#### Your instructions
For the data below, give again exactly the lines from the one containing "(n : Number)" through the one containing "(** Leading white", both ends included, and no others.

#### The data
____
(** * md2docx: the renderer's interaction model and the conversion bridge

  A shallow embedding of the JavaScript sources of the md2docx desktop
  front-end:

  - [src/components/FileUploader.jsx]  (module [FileUploader]),
  - [src/components/Settings.jsx]      (modules [Settings], [Controls]),
  - [src/components/Converter.jsx]     (module [Converter]),
  - [src/App.jsx], in its two revisions (modules [App] and [AppNoError]),
    and the window its components make up (module [Ui]),
  - [electron/preload.js]              (module [Preload]),
  - [electron/main.js]                 (modules [Main], [MainProcess]),

  together with the parts of the JavaScript and Node.js run-time the
  handlers call: [String.prototype.endsWith], [parseFloat], the [||]
  operator on strings, and [path.posix]'s [dirname], [basename],
  [normalize] and [join] (modules [Js] and [NodePath]).

  JavaScript strings are modelled as [string]; a non-ASCII character is
  the sequence of its UTF-8 bytes.  React state slots are fields of a
  record, a setter replaces the field.  Paths are POSIX paths.  What lies
  outside the sources is an oracle: the bridge answers the renderer's
  request with an outcome, the converter process ends with an exit code
  and its output. *)

From Stdlib Require Import String Ascii ZArith List Lia Bool.
From Stdlib Require Import Decimal DecimalString DecimalN.
From stdpp Require Import gmap strings list fin_maps.

Open Scope string_scope.

(** ** JavaScript run-time helpers *)

Module Js.

(** [charCodeAt]: the character at index [i], if any. *)
Definition charAt (s : string) (i : nat) : option ascii := String.get i s.

(** [code === c] for the character, if any, at an index. *)
Definition isChar (c : ascii) (o : option ascii) : bool :=
  match o with
  | Some a => Ascii.eqb a c
  | None => false
  end.

(** [String.prototype.slice(start, end)]: a negative index counts from the
    end of the string, both are clamped to the string, and an empty range
    gives the empty string. *)
Definition clampIndex (len i : Z) : Z :=
  if (i <? 0)%Z then Z.max (len + i) 0 else Z.min i len.

Definition slice (s : string) (from to : Z) : string :=
  let len := Z.of_nat (String.length s) in
  let from' := clampIndex len from in
  let to' := clampIndex len to in
  substring (Z.to_nat from') (Z.to_nat (Z.max (to' - from') 0)) s.

(** [String.prototype.endsWith(searchString)], end position omitted:
    [start = len - searchLength]; a negative [start] answers [false],
    otherwise the code units from [start] on are compared. *)
Definition endsWith (s searchString : string) : bool :=
  let len := String.length s in
  let searchLength := String.length searchString in
  if (len <? searchLength)%nat then false
  else String.eqb (substring (len - searchLength) searchLength s) searchString.

(** [String.prototype.lastIndexOf(c)] for a one-character search string:
    the scan keeps the last index seen; [-1] when there is none. *)
Fixpoint lastIndexOf_from (s : string) (c : ascii) (i : Z) (found : Z) : Z :=
  match s with
  | EmptyString => found
  | String a s' =>
      lastIndexOf_from s' c (i + 1) (if Ascii.eqb a c then i else found)
  end.

Definition lastIndexOf (s : string) (c : ascii) : Z :=
  lastIndexOf_from s c 0 (-1).

(** Truthiness of a string: only the empty string is falsy. *)
Definition truthy (s : string) : bool := negb (String.eqb s "").

(** Truthiness of a value that is [null]/[undefined] or a string. *)
Definition truthy_opt (o : option string) : bool :=
  match o with
  | Some s => truthy s
  | None => false
  end.

(** What [{o && (...)}] renders from: the string when it is truthy. *)
Definition shown (o : option string) : option string :=
  match o with
  | Some s => if truthy s then Some s else None
  | None => None
  end.

(** [o || d] where [o] is [undefined] or a string and [d] a string. *)
Definition or_else (o : option string) (d : string) : string :=
  match o with
  | Some s => if truthy s then s else d
  | None => d
  end.

(** A Number, as far as [parseFloat] distinguishes results: [NaN], the
    infinities, and a decimal [(-1)^neg * mantissa * 10^exponent], the
    mathematical value of the parsed literal before it is rounded to a
    double. *)
Inductive Number : Type :=
| NaN
| Infinity (neg : bool)
| Decimal (neg : bool) (mantissa : N) (exponent : Z).

(** The values a settings field holds. *)
Inductive Value : Type :=
| VNum (n : Number)
| VStr (s : string).

Definition bytes (l : list nat) : string :=
  string_of_list_ascii (map ascii_of_nat l).

(** [p] is a prefix of [s]: the rest of [s]. *)
Fixpoint stripPrefix (p s : string) : option string :=
  match p, s with
  | EmptyString, _ => Some s
  | String a p', String b s' =>
      if Ascii.eqb a b then stripPrefix p' s' else None
  | String _ _, EmptyString => None
  end.

(** StrWhiteSpaceChar: TAB, LF, VT, FF, CR, SP, and in UTF-8 NBSP, U+1680,
    U+2000 to U+200A, LS, PS, U+202F, U+205F, U+3000 and ZWNBSP. *)
Definition whiteSpace : list string :=
  map bytes
    [ [9]; [10]; [11]; [12]; [13]; [32]; [194; 160]; [225; 154; 128];
      [226; 128; 128]; [226; 128; 129]; [226; 128; 130]; [226; 128; 131];
      [226; 128; 132]; [226; 128; 133]; [226; 128; 134]; [226; 128; 135];
      [226; 128; 136]; [226; 128; 137]; [226; 128; 138]; [226; 128; 168];
      [226; 128; 169]; [226; 128; 175]; [226; 129; 159]; [227; 128; 128];
      [239; 187; 191] ]%nat.

Fixpoint dropOne (ws : list string) (s : string) : option string :=
  match ws with
  | [] => None
  | w :: ws' =>
      match stripPrefix w s with
      | Some r => Some r
      | None => dropOne ws' s
      end
  end.

(** Leading white space removed; [fuel] bounds the number of characters
    dropped, the length of the string is enough. *)
Fixpoint trimStart (fuel : nat) (s : string) : string :=
  match fuel with
  | O => s
  | S fuel' =>
      match dropOne whiteSpace s with
      | Some r => trimStart fuel' r
      | None => s
      end
  end.

Definition digit (c : ascii) : option N :=
  let n := N_of_ascii c in
  if ((48 <=? n) && (n <=? 57))%N then Some (n - 48)%N else None.

(** The longest run of decimal digits at the head of [s]: the value
    accumulated on [acc], how many digits were read, and the rest. *)
Fixpoint digits (s : string) (acc : N) (count : nat) : N * nat * string :=
  match s with
  | EmptyString => (acc, count, s)
  | String c s' =>
      match digit c with
      | Some d => digits s' (acc * 10 + d)%N (S count)
      | None => (acc, count, s)
      end
  end.

Definition sign (s : string) : bool * string :=
  match s with
  | String "-" r => (true, r)
  | String "+" r => (false, r)
  | _ => (false, s)
  end.

(** ExponentPart, when present and well formed; [0] otherwise. *)
Definition exponentPart (s : string) : Z :=
  match s with
  | String c r =>
      if Ascii.eqb c "e" || Ascii.eqb c "E" then
        let (neg, r') := sign r in
        let '(v, count, _) := digits r' 0%N 0%nat in
        if (count =? 0)%nat then 0%Z
        else if neg then (- Z.of_N v)%Z else Z.of_N v
      else 0%Z
  | EmptyString => 0%Z
  end.

(** [parseFloat(string)]: white space is skipped, then the longest prefix
    that is a StrDecimalLiteral is read; [NaN] when there is none. *)
Definition parseFloat (input : string) : Number :=
  let trimmed := trimStart (String.length input) input in
  let (neg, s) := sign trimmed in
  match stripPrefix "Infinity" s with
  | Some _ => Infinity neg
  | None =>
      let '(m1, n1, r1) := digits s 0%N 0%nat in
      let '(m2, n2, r2) :=
        match r1 with
        | String "." r => digits r m1 0%nat
        | _ => (m1, 0%nat, r1)
        end in
      if (n1 + n2 =? 0)%nat then NaN
      else Decimal neg m2 (exponentPart r2 - Z.of_nat n2)
  end.

End Js.

(** A DOM [File]: the fields the application reads. *)
Module Dom.

Record File : Type := mkFile {
  name : string;
  size : N;
  path : string
}.

End Dom.

(** ** Node.js [path.posix]

    After Node's [lib/path.js].  The loops over string indices are
    recursions on the index; [normalizeString] keeps the characters read
    since the last separator (the source's [path.slice(lastSlash + 1, i)])
    in [seg], so [lastSlash === i - 1] reads [seg = ""]. *)

Module NodePath.

Import Js.

Definition sameCode (a b : option ascii) : bool :=
  match a, b with
  | Some x, Some y => Ascii.eqb x y
  | _, _ => false
  end.

(** *** [dirname] *)

(** The loop [for (i = path.length - 1; i >= 1; --i)], entered at [i = n]:
    the value of [end] when it stops, [-1] if it was never set. *)
Fixpoint dirname_loop (path : string) (n : nat) (matchedSlash : bool) : Z :=
  match n with
  | O => (-1)%Z
  | S i' =>
      if isChar "/" (charAt path n) then
        if negb matchedSlash then Z.of_nat n
        else dirname_loop path i' matchedSlash
      else dirname_loop path i' false
  end.

Definition dirname (path : string) : string :=
  if (String.length path =? 0)%nat then "."
  else
    let hasRoot := isChar "/" (charAt path 0) in
    let end_ := dirname_loop path (String.length path - 1) true in
    if (end_ =? -1)%Z then (if hasRoot then "/" else ".")
    else if hasRoot && (end_ =? 1)%Z then "//"
    else slice path 0 end_.

(** *** [basename] *)

Record bstate : Type := mkB {
  start : Z;
  end_ : Z;
  matchedSlash : bool;
  extIdx : Z;
  firstNonSlashEnd : Z
}.

Definition binit (suffix : string) : bstate :=
  {| start := 0; end_ := -1; matchedSlash := true;
     extIdx := Z.of_nat (String.length suffix) - 1;
     firstNonSlashEnd := -1 |}.

(** The body of the loop of the branch with a suffix when the character
    [code] at index [i] is not a separator. *)
Definition extMatch (suffix : string) (i : nat) (code : option ascii)
  (st : bstate) : bstate :=
  let st1 :=
    if (firstNonSlashEnd st =? -1)%Z then
      {| start := start st; end_ := end_ st; matchedSlash := false;
         extIdx := extIdx st; firstNonSlashEnd := Z.of_nat i + 1 |}
    else st in
  if (0 <=? extIdx st1)%Z then
    if sameCode code (charAt suffix (Z.to_nat (extIdx st1))) then
      let extIdx' := (extIdx st1 - 1)%Z in
      {| start := start st1;
         end_ := if (extIdx' =? -1)%Z then Z.of_nat i else end_ st1;
         matchedSlash := matchedSlash st1; extIdx := extIdx';
         firstNonSlashEnd := firstNonSlashEnd st1 |}
    else
      {| start := start st1; end_ := firstNonSlashEnd st1;
         matchedSlash := matchedSlash st1; extIdx := -1;
         firstNonSlashEnd := firstNonSlashEnd st1 |}
  else st1.

(** [start = i + 1; break]. *)
Definition breakAt (i : nat) (st : bstate) : bstate :=
  {| start := Z.of_nat i + 1; end_ := end_ st;
     matchedSlash := matchedSlash st; extIdx := extIdx st;
     firstNonSlashEnd := firstNonSlashEnd st |}.

(** The loop of the branch with a suffix,
    [for (i = path.length - 1; i >= 0; --i)], entered at [i = n - 1]. *)
Fixpoint basename_ext_loop (path suffix : string) (n : nat) (st : bstate)
  : bstate :=
  match n with
  | O => st
  | S i =>
      let code := charAt path i in
      if isChar "/" code then
        if negb (matchedSlash st) then breakAt i st
        else basename_ext_loop path suffix i st
      else basename_ext_loop path suffix i (extMatch suffix i code st)
  end.

(** The body of the loop of the branch without a suffix for a character
    that is not a separator; only [start], [end] and [matchedSlash] are
    used. *)
Definition markEnd (i : nat) (st : bstate) : bstate :=
  if (end_ st =? -1)%Z then
    {| start := start st; end_ := Z.of_nat i + 1; matchedSlash := false;
       extIdx := extIdx st; firstNonSlashEnd := firstNonSlashEnd st |}
  else st.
____
#### Answer section
| VNum (n : Number)
| VStr (s : string).

Definition bytes (l : list nat) : string :=
  string_of_list_ascii (map ascii_of_nat l).

(** [p] is a prefix of [s]: the rest of [s]. *)
Fixpoint stripPrefix (p s : string) : option string :=
  match p, s with
  | EmptyString, _ => Some s
  | String a p', String b s' =>
      if Ascii.eqb a b then stripPrefix p' s' else None
  | String _ _, EmptyString => None
  end.

(** StrWhiteSpaceChar: TAB, LF, VT, FF, CR, SP, and in UTF-8 NBSP, U+1680,
    U+2000 to U+200A, LS, PS, U+202F, U+205F, U+3000 and ZWNBSP. *)
Definition whiteSpace : list string :=
  map bytes
    [ [9]; [10]; [11]; [12]; [13]; [32]; [194; 160]; [225; 154; 128];
      [226; 128; 128]; [226; 128; 129]; [226; 128; 130]; [226; 128; 131];
      [226; 128; 132]; [226; 128; 133]; [226; 128; 134]; [226; 128; 135];
      [226; 128; 136]; [226; 128; 137]; [226; 128; 138]; [226; 128; 168];
      [226; 128; 169]; [226; 128; 175]; [226; 129; 159]; [227; 128; 128];
      [239; 187; 191] ]%nat.

Fixpoint dropOne (ws : list string) (s : string) : option string :=
  match ws with
  | [] => None
  | w :: ws' =>
      match stripPrefix w s with
      | Some r => Some r
      | None => dropOne ws' s
      end
  end.

(** Leading white space removed; [fuel] bounds the number of characters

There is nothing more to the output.